#### MATERIAL SUPPLIED ####

(** [float(z)] for a whole number: the nearest binary64 number, ties to
    even. A whole number too large for a float gives infinity here, where
    Python raises [OverflowError]. *)
Definition float_of_int (z : Z) : PrimFloat.float :=
  FloatOps.SF2Prim (SpecFloat.binary_normalize FloatOps.prec FloatOps.emax z 0 false).

(** [int(x)] for a float: truncation toward zero; [None] when [x] is not
    finite ([ValueError] for a NaN, [OverflowError] for an infinity). *)
Definition int_of_float (x : PrimFloat.float) : option Z :=
  match FloatOps.Prim2SF x with
  | SpecFloat.S754_zero _ => Some 0
  | SpecFloat.S754_finite s m e =>
      let magnitude := if 0 <=? e then Z.pos m * 2 ^ e else Z.pos m / 2 ^ (- e) in
      Some (if s then - magnitude else magnitude)
  | _ => None
  end.

(** The rational number a finite float stands for. *)
Definition Q_of_float (x : PrimFloat.float) : option Q :=
  match FloatOps.Prim2SF x with
  | SpecFloat.S754_zero _ => Some 0%Q
  | SpecFloat.S754_finite s m e =>
      let magnitude := if 0 <=? e then inject_Z (Z.pos m * 2 ^ e)
                       else (inject_Z (Z.pos m) / inject_Z (2 ^ (- e)))%Q in
      Some (if s then (- magnitude)%Q else magnitude)
  | _ => None
  end.

(** *** Facts about the built-ins *)

Lemma append_cons (x : ascii) (a b : string) : String x a ++ b = String x (a ++ b).
Proof. reflexivity. Qed.

Lemma append_assoc (a b c : string) : (a ++ b) ++ c = a ++ (b ++ c).
Proof.
  induction a as [|x a IH]; [reflexivity|].
  rewrite !append_cons, IH. reflexivity.
Qed.
(** The setter takes the items one after the other. *)
Lemma axis_range_setter_snoc (items : dict (Q * Q * Q)) (item : key * (Q * Q * Q)) :
  axis_range_setter (items ++ [item])
  = (axis_range_setter items;;
     cs ← attr _constraints;
     c ← lift (getitem cs item.1);
     let '(ax_min, ax_max, ax_step) := axis_range_bounds c item.2 in
     arr ← lift (np_arange ax_min ax_max ax_step);
     assign (fun s => set_axis_range (dict_set (_axis_range s) item.1 arr) s)
     : @M H unit).
Proof. unfold axis_range_setter. by rewrite fold_left_app. Qed.

(** Once an item has raised, the rest of the request is not looked at. *)
Lemma axis_range_setter_raised (c0 : @M H unit) (rest : dict (Q * Q * Q))
    (w w' : world H) (e : exn) :
  c0 w = (w', inl e) ->
  fold_left (fun before item =>
     before;;
     cs ← attr _constraints;
     c ← lift (getitem cs item.1);
     let '(ax_min, ax_max, ax_step) := axis_range_bounds c item.2 in
     arr ← lift (np_arange ax_min ax_max ax_step);
     assign (fun s => set_axis_range (dict_set (_axis_range s) item.1 arr) s))
    rest c0 w = (w', inl e).
Proof.
  revert c0. induction rest as [|item rest IH]; intros c0 Hc0; [done|].
  simpl. apply IH. unfold mbind at 1, M_bind at 1. by rewrite Hc0.
Qed.


(** X11: the setter is not atomic.  An axis that the hardware does not know
    raises [KeyError], the ranges of the axes before it in the request stay
    changed, and the axes after it are not looked at. *)
Theorem unknown_axis_keeps_earlier_ranges (items rest : dict (Q * Q * Q))
    (axis : key) (request : Q * Q * Q) (w w' : world H) :
  axis_range_setter items w = (w', inr tt) ->
  dict_get (_constraints (self w')) axis = None ->
  axis_range_setter (items ++ (axis, request) :: rest) w = (w', inl KeyError).
Proof.
  intros Hitems Hunknown.
  change (items ++ (axis, request) :: rest)
    with (items ++ [(axis, request)] ++ rest).
  rewrite app_assoc. unfold axis_range_setter at 1. rewrite fold_left_app.
  apply axis_range_setter_raised.
  change (axis_range_setter (H:=H) (items ++ [(axis, request)]) w
          = (w', inl KeyError)).
  rewrite axis_range_setter_snoc. unfold mbind at 1, M_bind at 1.
  rewrite Hitems. cbn [fst snd]. repeat mstep. unfold getitem.
  rewrite Hunknown. by mstep.
Qed.

(** X12: a request whose maximum is not above its minimum, both accepted as
    they are, is not refused: its step is replaced by the hardware step and
    the stored range is empty. *)
Theorem inverted_request_stores_empty_range (w : world H) (axis : key)
    (c : constraint) (ax_min ax_max ax_step : Q) :
  dict_get (_constraints (self w)) axis = Some c ->
  (0 < pos_step c)%Q ->
  (pos_min c <= ax_max)%Q -> (ax_max <= ax_min)%Q -> (ax_min <= pos_max c)%Q ->
  ~ (ax_min == 0)%Q -> ~ (ax_max == 0)%Q ->
  axis_range_setter [(axis, (ax_min, ax_max, ax_step))] w
  = (World (set_axis_range (dict_set (_axis_range (self w)) axis []) (self w))
           (hardware w) (moves w) (emitted w), inr tt).
Proof.
  intros Hc Hstep Hlow Hinv Hhigh Hmin Hmax.
  apply (axis_range_setter_stores w axis _ c []); [done|].
  assert (Hb : exists s, axis_range_bounds c (ax_min, ax_max, ax_step)
                         = (ax_min, ax_max, s) /\ (0 < s)%Q).
  { unfold axis_range_bounds.
    assert (Ht : forall x, ~ (x == 0)%Q -> negb (truthy x) = false).
    { intros x Hx. unfold truthy. rewrite negb_involutive.
      destruct (Qeq_bool x 0) eqn:Hz; [|done]. by apply Qeq_bool_eq in Hz. }
    assert (Hf : forall a b, (b <= a)%Q -> Qltb a b = false).
    { intros a b Hle. destruct (Qltb a b) eqn:Hlt; [|done].
      apply Qltb_true in Hlt. lra. }
    rewrite (Hf ax_min (pos_min c)), (Hf (pos_max c) ax_min), (Ht ax_min),
      (Hf (pos_max c) ax_max), (Hf ax_max (pos_min c)), (Ht ax_max)
      by (done || lra).
    cbn [orb].
    destruct (Qltb ax_step (pos_step c)) eqn:Hs; cbn [orb]; [by eexists|].
    apply Qltb_false in Hs.
    rewrite (Qltb_lt (ax_max - ax_min) ax_step) by lra. cbn [orb].
    by eexists. }
  destruct Hb as (s & -> & Hs). cbn [fst snd].
  by apply np_arange_empty.
Qed.

End Ranges.

(** ** Runs that cannot be fitted *)

Lemma np_prod_zero (sh : list nat) : 0 ∈ sh -> np_prod sh = 0.
Proof.
  induction sh as [|n sh IH]; intros Hin; [by apply elem_of_nil in Hin|].
  apply elem_of_cons in Hin as [<-|Hin]; [done|].
  unfold np_prod in *. simpl. rewrite (IH Hin). lia.
Qed.

(** A grid over ranges of which one is empty has no point. *)
Lemma grid_of_empty_range (ranges : list (list Q)) :
  [] ∈ ranges ->
  map (fun t => swap01 (rev t)) (row_major_product (rev (swap01 ranges))) = [].
Proof.
  intros Hin. apply length_zero_iff_nil.
  rewrite length_map, length_row_major_product, map_rev, np_prod_rev,
    map_swap01, np_prod_swap01.
  apply np_prod_zero.
  change 0 with (length (@nil Q)). apply list_elem_of_In, in_map.
  by apply list_elem_of_In.
Qed.
(** * Numerical quadrature cells of [lecture-08.ipynb]

    The notebook holds three executable cells: the Trapezoidal rule
    ([integral1]), the Euler-McLaurin error check ([error_mc]) and Simpson's
    rule ([integral]).  Each cell is a script over the variables [f], [a],
    [b] and [N]; here every cell is a function of those variables, and the
    cell as written is the function at the notebook's own values.

    The cells are embedded twice.  First in exact arithmetic, with Python
    floats as real numbers: this is the rule the notebook derives, and what
    is proved of it holds of a run only up to the effects of rounding.  Then,
    in [Double], on IEEE doubles as Python and numpy compute: there rounding
    can change the length of an [arange], and with it the result.  Python
    integers are [Z]. *)

From Stdlib Require Import Reals Lra Lia ZArith List Zfloor Permutation.
From Stdlib Require PrimFloat FloatOps SpecFloat Uint63.
Import ListNotations.

#[local] Open Scope R_scope.

(** ** Outcomes of a cell *)

(** The only exception a cell can raise: Python's [/] on a zero divisor, and
    numpy's [arange] on a zero step (which divides by the step). *)
Inductive exn : Set := ZeroDivisionError.

(** A computation either returns a value, together with the points at which
    the integrand has been evaluated so far (in evaluation order), or raises. *)
Inductive outcome (A : Type) : Type :=
| Return (v : A) (evals : list R)
| Raise (e : exn).

Arguments Return {A} v evals.
Arguments Raise {A} e.

Definition ret {A} (v : A) : outcome A := Return v [].

Definition bind {A B} (m : outcome A) (k : A -> outcome B) : outcome B :=
  match m with
  | Raise e => Raise e
  | Return v t =>
      match k v with
      | Raise e => Raise e
      | Return w t' => Return w (t ++ t')
      end
  end.

Notation "x <- m ;; k" := (bind m (fun x => k))
  (at level 61, m at next level, right associativity).

Definition value_of {A} (m : outcome A) : option A :=
  match m with Return v _ => Some v | Raise _ => None end.

Definition evals_of {A} (m : outcome A) : option (list R) :=
  match m with Return _ t => Some t | Raise _ => None end.

(** ** Python and numpy primitives used by the cells *)

(** [x / n] for a number [x] and a Python integer [n]. *)
Definition truediv (x : R) (n : Z) : outcome R :=
  if (n =? 0)%Z then Raise ZeroDivisionError else ret (x / IZR n).

(** [numpy.arange(start, stop, step)]: [ceil((stop - start) / step)] values
    [start + i * step]; an empty array when that length is not positive.  The
    quotient is the exact one here; [Double.arange] has the rounded one. *)
Definition arange (start stop step : R) : outcome (list R) :=
  if Req_dec_T step 0 then Raise ZeroDivisionError
  else ret (map (fun i => start + INR i * step)
                (seq 0 (Z.to_nat (Zceil ((stop - start) / step))))).

(** The builtin [sum]: starts from [0] and adds the items left to right. *)
Definition sum (y : list R) : R := fold_left Rplus y 0.

(** [f(x)] at a number: one evaluation of the integrand. *)
Definition call (f : R -> R) (x : R) : outcome R := Return (f x) [x].

(** [f(x)] at an array: the integrand is evaluated at every item. *)
Definition call_array (f : R -> R) (x : list R) : outcome (list R) :=
  Return (map f x) x.

(** The integrand of all three cells: [f = x**4]. *)
Definition f (x : R) : R := x ^ 4.

(** ** The cells *)

(** Trapezoidal rule (first code cell). *)
Definition integral1 (f : R -> R) (a b : R) (N : Z) : outcome R :=
  h <- truediv (b - a) N ;;
  x <- arange (a + h) b h ;;
  y <- call_array f x ;;
  fa <- call f a ;;
  fb <- call f b ;;
  ret (0.5 * h * (fa + fb) + sum y * h).

(** Simpson's rule (last code cell). *)
Definition integral (f : R -> R) (a b : R) (N : Z) : outcome R :=
  h <- truediv (b - a) N ;;
  x_odd <- arange (a + h) b (2 * h) ;;
  y_odd <- call_array f x_odd ;;
  x_even <- arange (a + 2 * h) b (2 * h) ;;
  y_even <- call_array f x_even ;;
  fa <- call f a ;;
  fb <- call f b ;;
  ret (h * (1 / 3) * (fa + fb + 4 * sum y_odd + 2 * sum y_even)).

(** Euler-McLaurin estimate (second code cell).  The cell has no derivative
    input: it writes the endpoint derivatives of [x**4] on [0,1] as the
    literals [0] and [4], so the code is [error_mc h 0 4]. *)
Definition error_mc (h dfa dfb : R) : R :=
  Rabs ((1 / 12) * (h ^ 2) * (dfa - dfb)).


(** Both rule cells end with [abs(0.2 - integral)], the distance to the true
    integral of [x**4] over [0,1]. *)
Definition error_abs (integral : R) : R := Rabs (0.2 - integral).

(** ** Reference formulas of the specification *)

(** The integers [lo, lo+1, ..., hi] (empty when [hi < lo]). *)
Definition Zrange (lo hi : Z) : list Z :=
  map (fun i => (lo + Z.of_nat i)%Z) (seq 0 (Z.to_nat (hi + 1 - lo))).

(** [Sigma ks F] is the sum of [F k] over the indices [k] in [ks]. *)
Definition Sigma (ks : list Z) (F : Z -> R) : R :=
  fold_right (fun k acc => F k + acc) 0 ks.

(** Every second integer from [lo]: [lo, lo + 2, ...], [n] of them. *)
Definition every_second (lo : Z) (n : nat) : list Z :=
  map (fun i => (lo + 2 * Z.of_nat i)%Z) (seq 0 n).

(** The step [h = (b - a) / N] and the node [a + k h]. *)
Definition step (a b : R) (N : Z) : R := (b - a) / IZR N.

Definition node (a b : R) (N : Z) (k : Z) : R := a + IZR k * step a b N.

(** Section 4.1: [h (f(a)/2 + sum_{k=1}^{N-1} f(a + k h) + f(b)/2)]. *)
Definition trapezoid_formula (f : R -> R) (a b : R) (N : Z) : R :=
  step a b N *
  (/ 2 * f a + Sigma (Zrange 1 (N - 1)) (fun k => f (node a b N k)) + / 2 * f b).

(** Section 4.2: [(h/3) (f(a) + 4 sum_{k odd, 1..N-1} f(a + k h)
    + 2 sum_{k even, 2..N-2} f(a + k h) + f(b))]. *)
Definition simpson_formula (f : R -> R) (a b : R) (N : Z) : R :=
  step a b N / 3 *
  (f a + 4 * Sigma (filter Z.odd (Zrange 1 (N - 1))) (fun k => f (node a b N k))
       + 2 * Sigma (filter Z.even (Zrange 2 (N - 2))) (fun k => f (node a b N k))
       + f b).

(** What Simpson's cell adds up when [N] is not required to be even: the odd
    and the even indices below [N] (for an even [N] the even ones stop at
    [N - 2], as in [simpson_formula]). *)
Definition simpson_sum (f : R -> R) (a b : R) (N : Z) : R :=
  step a b N / 3 *
  (f a + 4 * Sigma (filter Z.odd (Zrange 1 (N - 1))) (fun k => f (node a b N k))
       + 2 * Sigma (filter Z.even (Zrange 2 (N - 1))) (fun k => f (node a b N k))
       + f b).

(** The [N + 1] equally spaced nodes [a + k h], [k = 0..N]. *)
Definition nodes (a b : R) (N : Z) : list R := map (node a b N) (Zrange 0 N).

(** Polynomial integrands of degree at most three. *)
Definition cubic (c0 c1 c2 c3 : R) (x : R) : R :=
  c0 + c1 * x + c2 * x ^ 2 + c3 * x ^ 3.

(** A primitive of [cubic]: its derivative is [cubic] (shown below). *)
Definition cubic_primitive (c0 c1 c2 c3 : R) (x : R) : R :=
  c0 * x + c1 / 2 * x ^ 2 + c2 / 3 * x ^ 3 + c3 / 4 * x ^ 4.

(** ** Round-off against approximation error *)

(** The markdown cell "Round-off error vs approximation error" equates
    [h^2 / 3] with [eps h^(-1/2)] and reports [h = (3 eps)^(2/5)],
    [N_opt = 1 / h] and the estimated minimal error [std = eps / sqrt h]. *)
Definition h_opt (eps : R) : R := Rpower (3 * eps) (2 / 5).

Definition N_opt (eps : R) : R := 1 / h_opt eps.

Definition std (eps h : R) : R := eps / sqrt h.

(** Modelled from the spec: the total error of section 4.4,
    [C h^p + eps h^(-1/2)]; the notebook has no step-size optimizer, it only
    works the case [p = 2], [C = 1/3] by hand in the markdown cell above. *)
Definition total_error (p : nat) (C eps h : R) : R :=
  C * h ^ p + eps * Rpower h (- / 2).

(** Modelled from the spec: the step of section 4.4 at which the two terms of
    [total_error] are equal (the documented heuristic); absent from the
    notebook beyond the worked case [h_opt]. *)
Definition h_star (p : nat) (C eps : R) : R :=
  Rpower (eps / C) (1 / (INR p + / 2)).

(** Modelled from the spec: the optimizer of section 4.4, absent from the
    notebook; it returns the recommended step with the total error predicted
    there. *)
Definition optimize (p : nat) (C eps : R) : R * R :=
  (h_star p C eps, total_error p C eps (h_star p C eps)).

(** Modelled from the spec: the exact minimizer of [total_error] quoted in
    section 4.4, [(eps / (2 p C))^(1 / (p + 1/2))]; absent from the notebook. *)
Definition exact_minimizer (p : nat) (C eps : R) : R :=
  Rpower (eps / (2 * INR p * C)) (1 / (INR p + / 2)).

####

Out of the data above, transcribe exactly and only the lines starting with the line that has "(pos_min c <= ax_max)%Q" and going on through the line that has "rewrite (Hf ax_min", both included.

REPLY:
  (pos_min c <= ax_max)%Q -> (ax_max <= ax_min)%Q -> (ax_min <= pos_max c)%Q ->
  ~ (ax_min == 0)%Q -> ~ (ax_max == 0)%Q ->
  axis_range_setter [(axis, (ax_min, ax_max, ax_step))] w
  = (World (set_axis_range (dict_set (_axis_range (self w)) axis []) (self w))
           (hardware w) (moves w) (emitted w), inr tt).
Proof.
  intros Hc Hstep Hlow Hinv Hhigh Hmin Hmax.
  apply (axis_range_setter_stores w axis _ c []); [done|].
  assert (Hb : exists s, axis_range_bounds c (ax_min, ax_max, ax_step)
                         = (ax_min, ax_max, s) /\ (0 < s)%Q).
  { unfold axis_range_bounds.
    assert (Ht : forall x, ~ (x == 0)%Q -> negb (truthy x) = false).
    { intros x Hx. unfold truthy. rewrite negb_involutive.
      destruct (Qeq_bool x 0) eqn:Hz; [|done]. by apply Qeq_bool_eq in Hz. }
    assert (Hf : forall a b, (b <= a)%Q -> Qltb a b = false).
    { intros a b Hle. destruct (Qltb a b) eqn:Hlt; [|done].
      apply Qltb_true in Hlt. lra. }
    rewrite (Hf ax_min (pos_min c)), (Hf (pos_max c) ax_min), (Ht ax_min),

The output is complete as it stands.